═════ Available data

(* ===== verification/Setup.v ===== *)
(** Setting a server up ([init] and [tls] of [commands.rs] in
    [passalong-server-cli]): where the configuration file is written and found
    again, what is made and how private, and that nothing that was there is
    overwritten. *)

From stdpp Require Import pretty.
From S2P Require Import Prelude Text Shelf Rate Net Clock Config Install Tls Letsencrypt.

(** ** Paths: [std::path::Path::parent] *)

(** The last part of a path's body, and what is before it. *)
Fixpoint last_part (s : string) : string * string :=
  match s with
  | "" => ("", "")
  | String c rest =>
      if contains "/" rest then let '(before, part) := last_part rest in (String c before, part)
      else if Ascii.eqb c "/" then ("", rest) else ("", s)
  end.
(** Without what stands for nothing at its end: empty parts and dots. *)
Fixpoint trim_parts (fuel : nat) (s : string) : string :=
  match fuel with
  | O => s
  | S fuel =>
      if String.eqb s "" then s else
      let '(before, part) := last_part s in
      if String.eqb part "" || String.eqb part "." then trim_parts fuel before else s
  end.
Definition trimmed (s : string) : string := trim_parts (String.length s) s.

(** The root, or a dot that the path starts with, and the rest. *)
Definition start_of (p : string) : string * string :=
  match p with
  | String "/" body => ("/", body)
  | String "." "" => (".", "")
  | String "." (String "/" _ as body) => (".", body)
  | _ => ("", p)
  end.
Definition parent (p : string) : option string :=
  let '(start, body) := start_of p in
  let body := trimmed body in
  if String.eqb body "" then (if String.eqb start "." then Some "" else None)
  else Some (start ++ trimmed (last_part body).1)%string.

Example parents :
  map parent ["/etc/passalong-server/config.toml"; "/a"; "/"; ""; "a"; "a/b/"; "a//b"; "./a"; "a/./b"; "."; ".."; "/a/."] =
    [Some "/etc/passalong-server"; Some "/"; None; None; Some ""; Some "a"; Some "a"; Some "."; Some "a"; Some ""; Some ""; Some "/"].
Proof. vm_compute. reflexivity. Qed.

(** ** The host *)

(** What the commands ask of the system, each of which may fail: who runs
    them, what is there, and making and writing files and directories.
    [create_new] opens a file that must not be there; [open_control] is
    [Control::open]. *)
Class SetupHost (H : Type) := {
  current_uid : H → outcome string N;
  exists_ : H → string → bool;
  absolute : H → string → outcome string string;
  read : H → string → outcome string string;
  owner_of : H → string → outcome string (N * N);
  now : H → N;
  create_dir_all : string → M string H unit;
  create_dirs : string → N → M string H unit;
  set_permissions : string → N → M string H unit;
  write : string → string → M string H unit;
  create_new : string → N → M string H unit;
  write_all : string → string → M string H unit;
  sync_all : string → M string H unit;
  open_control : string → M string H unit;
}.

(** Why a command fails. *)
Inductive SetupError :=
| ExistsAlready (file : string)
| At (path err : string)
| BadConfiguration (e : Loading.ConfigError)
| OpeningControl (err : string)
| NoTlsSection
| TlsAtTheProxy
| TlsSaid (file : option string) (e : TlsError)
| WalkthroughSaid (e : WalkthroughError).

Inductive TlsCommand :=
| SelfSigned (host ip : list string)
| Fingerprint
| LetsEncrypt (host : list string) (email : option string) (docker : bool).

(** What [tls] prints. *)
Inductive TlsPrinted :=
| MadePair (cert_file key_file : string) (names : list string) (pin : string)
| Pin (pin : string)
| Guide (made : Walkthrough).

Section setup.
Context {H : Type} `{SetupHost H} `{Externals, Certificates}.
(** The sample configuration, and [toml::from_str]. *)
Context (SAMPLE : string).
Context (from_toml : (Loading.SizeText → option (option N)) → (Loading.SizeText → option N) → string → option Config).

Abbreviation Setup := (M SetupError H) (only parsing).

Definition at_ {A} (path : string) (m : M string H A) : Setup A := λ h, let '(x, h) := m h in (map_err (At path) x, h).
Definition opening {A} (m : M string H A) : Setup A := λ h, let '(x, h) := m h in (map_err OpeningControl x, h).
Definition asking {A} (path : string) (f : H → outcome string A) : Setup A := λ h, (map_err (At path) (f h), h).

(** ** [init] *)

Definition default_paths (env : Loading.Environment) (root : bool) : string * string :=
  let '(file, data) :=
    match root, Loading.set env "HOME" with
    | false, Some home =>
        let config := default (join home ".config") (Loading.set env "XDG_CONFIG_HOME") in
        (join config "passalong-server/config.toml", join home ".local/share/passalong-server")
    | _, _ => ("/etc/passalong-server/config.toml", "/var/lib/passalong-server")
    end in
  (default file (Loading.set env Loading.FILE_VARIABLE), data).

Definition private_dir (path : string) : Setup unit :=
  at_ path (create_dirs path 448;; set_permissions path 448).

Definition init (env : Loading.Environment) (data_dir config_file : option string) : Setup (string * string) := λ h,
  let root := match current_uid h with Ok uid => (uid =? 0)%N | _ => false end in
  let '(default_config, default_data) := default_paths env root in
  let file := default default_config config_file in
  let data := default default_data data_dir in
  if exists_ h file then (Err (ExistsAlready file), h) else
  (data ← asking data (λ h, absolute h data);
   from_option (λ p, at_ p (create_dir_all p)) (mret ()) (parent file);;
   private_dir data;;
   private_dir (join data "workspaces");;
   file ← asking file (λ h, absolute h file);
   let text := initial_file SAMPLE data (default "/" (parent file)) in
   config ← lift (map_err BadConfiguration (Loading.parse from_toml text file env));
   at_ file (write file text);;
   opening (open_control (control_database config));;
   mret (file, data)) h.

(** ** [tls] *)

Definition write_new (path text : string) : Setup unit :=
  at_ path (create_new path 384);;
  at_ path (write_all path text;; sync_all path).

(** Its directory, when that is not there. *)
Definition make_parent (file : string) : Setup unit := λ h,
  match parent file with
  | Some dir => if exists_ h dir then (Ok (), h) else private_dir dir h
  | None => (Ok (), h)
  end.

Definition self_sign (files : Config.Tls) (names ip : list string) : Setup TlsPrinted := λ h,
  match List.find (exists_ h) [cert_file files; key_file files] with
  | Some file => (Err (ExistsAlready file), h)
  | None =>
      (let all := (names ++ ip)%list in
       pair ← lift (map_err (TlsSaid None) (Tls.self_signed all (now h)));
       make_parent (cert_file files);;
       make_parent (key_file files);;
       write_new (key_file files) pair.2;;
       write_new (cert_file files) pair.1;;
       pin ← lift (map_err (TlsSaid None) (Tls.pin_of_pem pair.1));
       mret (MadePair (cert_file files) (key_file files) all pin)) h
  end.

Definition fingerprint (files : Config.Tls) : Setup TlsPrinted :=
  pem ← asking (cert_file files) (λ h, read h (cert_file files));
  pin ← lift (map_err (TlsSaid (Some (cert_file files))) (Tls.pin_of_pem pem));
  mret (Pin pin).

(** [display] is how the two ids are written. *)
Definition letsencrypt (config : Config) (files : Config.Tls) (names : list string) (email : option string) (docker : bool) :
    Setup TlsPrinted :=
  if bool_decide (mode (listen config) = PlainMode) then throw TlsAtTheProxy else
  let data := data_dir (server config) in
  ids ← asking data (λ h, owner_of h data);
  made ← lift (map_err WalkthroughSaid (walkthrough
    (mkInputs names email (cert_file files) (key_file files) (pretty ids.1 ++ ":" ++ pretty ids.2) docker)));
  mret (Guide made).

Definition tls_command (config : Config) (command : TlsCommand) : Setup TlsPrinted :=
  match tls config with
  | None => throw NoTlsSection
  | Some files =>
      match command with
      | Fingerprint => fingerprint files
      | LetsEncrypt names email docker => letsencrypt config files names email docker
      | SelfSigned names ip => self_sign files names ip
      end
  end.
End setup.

══════════
═════ Available data

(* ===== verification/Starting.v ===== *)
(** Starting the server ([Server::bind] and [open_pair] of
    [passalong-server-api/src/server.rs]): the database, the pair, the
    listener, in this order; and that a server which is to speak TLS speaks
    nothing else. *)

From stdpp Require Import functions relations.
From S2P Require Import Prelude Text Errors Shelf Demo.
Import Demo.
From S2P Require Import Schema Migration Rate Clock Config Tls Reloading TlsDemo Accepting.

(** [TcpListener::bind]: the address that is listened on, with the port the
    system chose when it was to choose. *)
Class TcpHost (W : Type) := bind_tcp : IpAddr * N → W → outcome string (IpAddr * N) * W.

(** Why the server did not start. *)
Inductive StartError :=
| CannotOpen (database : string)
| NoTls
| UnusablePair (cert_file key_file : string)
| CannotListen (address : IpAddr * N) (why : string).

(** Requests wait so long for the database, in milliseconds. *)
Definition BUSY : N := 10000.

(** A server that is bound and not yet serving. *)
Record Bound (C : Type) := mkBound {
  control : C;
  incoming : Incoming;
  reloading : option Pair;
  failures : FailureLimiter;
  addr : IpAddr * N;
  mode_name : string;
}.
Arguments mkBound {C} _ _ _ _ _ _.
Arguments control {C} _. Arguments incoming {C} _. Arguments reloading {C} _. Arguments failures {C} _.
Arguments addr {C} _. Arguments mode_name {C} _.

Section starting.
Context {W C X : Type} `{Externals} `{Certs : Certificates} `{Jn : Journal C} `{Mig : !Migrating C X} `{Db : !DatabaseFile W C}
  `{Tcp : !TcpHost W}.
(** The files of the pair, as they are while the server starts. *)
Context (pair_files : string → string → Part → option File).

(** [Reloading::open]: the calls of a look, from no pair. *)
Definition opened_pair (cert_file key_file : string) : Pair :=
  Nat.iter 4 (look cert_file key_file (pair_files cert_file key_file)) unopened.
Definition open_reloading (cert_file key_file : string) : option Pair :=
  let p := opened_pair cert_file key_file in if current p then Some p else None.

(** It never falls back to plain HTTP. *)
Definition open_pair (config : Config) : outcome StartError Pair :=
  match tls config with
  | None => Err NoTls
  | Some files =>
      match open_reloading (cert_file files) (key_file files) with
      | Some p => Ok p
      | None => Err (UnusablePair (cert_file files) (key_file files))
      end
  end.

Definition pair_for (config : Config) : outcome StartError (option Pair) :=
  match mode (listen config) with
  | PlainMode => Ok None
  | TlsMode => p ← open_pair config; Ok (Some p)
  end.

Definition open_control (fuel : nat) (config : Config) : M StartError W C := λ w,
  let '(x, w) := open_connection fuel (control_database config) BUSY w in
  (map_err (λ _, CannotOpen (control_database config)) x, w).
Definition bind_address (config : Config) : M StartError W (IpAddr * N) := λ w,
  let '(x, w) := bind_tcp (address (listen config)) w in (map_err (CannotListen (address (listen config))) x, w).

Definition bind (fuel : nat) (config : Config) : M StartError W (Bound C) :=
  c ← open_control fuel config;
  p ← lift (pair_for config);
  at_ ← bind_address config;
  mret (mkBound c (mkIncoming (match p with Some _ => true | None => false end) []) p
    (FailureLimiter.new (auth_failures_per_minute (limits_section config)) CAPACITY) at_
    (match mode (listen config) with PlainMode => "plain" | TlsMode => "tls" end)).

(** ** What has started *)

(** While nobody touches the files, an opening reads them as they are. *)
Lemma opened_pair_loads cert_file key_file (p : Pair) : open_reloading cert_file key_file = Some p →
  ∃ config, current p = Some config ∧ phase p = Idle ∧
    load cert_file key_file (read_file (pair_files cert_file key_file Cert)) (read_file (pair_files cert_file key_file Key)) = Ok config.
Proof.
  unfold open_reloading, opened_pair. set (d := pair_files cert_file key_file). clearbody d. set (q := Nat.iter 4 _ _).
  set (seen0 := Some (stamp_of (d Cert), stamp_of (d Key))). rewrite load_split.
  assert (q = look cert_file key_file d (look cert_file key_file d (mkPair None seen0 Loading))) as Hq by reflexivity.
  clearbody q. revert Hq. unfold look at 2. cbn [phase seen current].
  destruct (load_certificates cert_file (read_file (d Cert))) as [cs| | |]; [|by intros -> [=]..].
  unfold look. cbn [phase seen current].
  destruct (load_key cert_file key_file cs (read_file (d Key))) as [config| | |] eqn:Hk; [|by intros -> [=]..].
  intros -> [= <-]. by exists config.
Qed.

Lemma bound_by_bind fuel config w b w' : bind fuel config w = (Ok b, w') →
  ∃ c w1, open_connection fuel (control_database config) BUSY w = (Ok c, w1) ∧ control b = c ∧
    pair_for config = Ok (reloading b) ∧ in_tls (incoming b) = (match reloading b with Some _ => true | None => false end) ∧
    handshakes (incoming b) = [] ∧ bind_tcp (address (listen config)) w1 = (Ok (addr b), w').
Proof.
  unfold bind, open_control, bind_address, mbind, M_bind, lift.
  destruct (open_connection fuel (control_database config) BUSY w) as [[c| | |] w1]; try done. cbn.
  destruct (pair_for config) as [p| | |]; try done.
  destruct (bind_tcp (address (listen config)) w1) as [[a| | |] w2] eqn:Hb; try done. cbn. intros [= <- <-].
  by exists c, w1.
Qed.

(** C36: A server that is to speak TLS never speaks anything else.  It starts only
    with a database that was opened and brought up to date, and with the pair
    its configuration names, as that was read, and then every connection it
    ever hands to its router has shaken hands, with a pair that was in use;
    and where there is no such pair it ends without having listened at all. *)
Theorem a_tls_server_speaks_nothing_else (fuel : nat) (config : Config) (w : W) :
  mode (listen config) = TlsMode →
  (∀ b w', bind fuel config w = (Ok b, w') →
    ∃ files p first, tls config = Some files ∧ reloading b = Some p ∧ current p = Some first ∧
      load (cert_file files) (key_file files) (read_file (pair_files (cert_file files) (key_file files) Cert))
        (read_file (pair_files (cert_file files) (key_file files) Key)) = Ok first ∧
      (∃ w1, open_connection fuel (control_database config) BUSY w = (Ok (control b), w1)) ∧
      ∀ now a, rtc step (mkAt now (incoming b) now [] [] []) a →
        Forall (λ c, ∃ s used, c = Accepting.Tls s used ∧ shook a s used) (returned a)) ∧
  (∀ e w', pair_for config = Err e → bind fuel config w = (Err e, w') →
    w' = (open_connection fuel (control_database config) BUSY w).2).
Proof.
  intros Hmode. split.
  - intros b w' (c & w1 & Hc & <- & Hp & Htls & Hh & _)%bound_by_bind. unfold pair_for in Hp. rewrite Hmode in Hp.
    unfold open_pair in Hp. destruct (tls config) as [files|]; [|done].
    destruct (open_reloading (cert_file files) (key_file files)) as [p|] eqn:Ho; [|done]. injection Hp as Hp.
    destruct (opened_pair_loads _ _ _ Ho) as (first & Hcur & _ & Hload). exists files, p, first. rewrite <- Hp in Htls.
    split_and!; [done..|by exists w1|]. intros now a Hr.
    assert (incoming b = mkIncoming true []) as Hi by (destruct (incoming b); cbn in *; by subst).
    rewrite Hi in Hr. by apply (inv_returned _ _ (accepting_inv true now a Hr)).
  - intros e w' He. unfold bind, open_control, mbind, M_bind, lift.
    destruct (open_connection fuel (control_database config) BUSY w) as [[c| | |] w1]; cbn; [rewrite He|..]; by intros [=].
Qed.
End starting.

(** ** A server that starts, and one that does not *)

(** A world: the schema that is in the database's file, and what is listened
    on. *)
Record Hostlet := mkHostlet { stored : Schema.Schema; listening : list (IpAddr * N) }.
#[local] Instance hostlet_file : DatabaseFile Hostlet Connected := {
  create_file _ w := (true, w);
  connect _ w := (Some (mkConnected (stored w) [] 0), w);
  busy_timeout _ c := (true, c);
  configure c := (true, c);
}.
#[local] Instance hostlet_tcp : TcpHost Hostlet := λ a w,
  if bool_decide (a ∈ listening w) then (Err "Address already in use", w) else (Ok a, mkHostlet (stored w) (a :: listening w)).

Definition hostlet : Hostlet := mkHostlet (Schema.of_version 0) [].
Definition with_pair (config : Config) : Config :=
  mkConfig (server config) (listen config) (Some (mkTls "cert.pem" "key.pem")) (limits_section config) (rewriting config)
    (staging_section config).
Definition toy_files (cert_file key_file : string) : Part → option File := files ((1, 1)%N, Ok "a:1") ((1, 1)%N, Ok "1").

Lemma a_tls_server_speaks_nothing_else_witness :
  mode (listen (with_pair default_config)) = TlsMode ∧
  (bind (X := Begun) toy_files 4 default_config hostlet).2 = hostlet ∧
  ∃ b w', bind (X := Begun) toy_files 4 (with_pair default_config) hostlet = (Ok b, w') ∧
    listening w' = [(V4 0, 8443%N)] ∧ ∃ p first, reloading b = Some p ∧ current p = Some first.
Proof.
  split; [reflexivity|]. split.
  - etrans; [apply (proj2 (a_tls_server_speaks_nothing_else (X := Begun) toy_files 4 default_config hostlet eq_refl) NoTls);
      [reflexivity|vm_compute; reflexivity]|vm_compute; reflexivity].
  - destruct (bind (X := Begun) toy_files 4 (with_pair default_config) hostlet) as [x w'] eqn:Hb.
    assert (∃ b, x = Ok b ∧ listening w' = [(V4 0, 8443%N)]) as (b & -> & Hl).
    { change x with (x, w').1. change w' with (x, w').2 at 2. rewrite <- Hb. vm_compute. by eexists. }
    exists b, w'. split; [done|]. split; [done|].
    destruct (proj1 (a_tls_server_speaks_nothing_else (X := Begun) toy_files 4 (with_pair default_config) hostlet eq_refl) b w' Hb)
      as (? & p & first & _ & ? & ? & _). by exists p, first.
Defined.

══════════

Looking at each line of the records, count the ones where the word "Import" appears, and report only the count.

6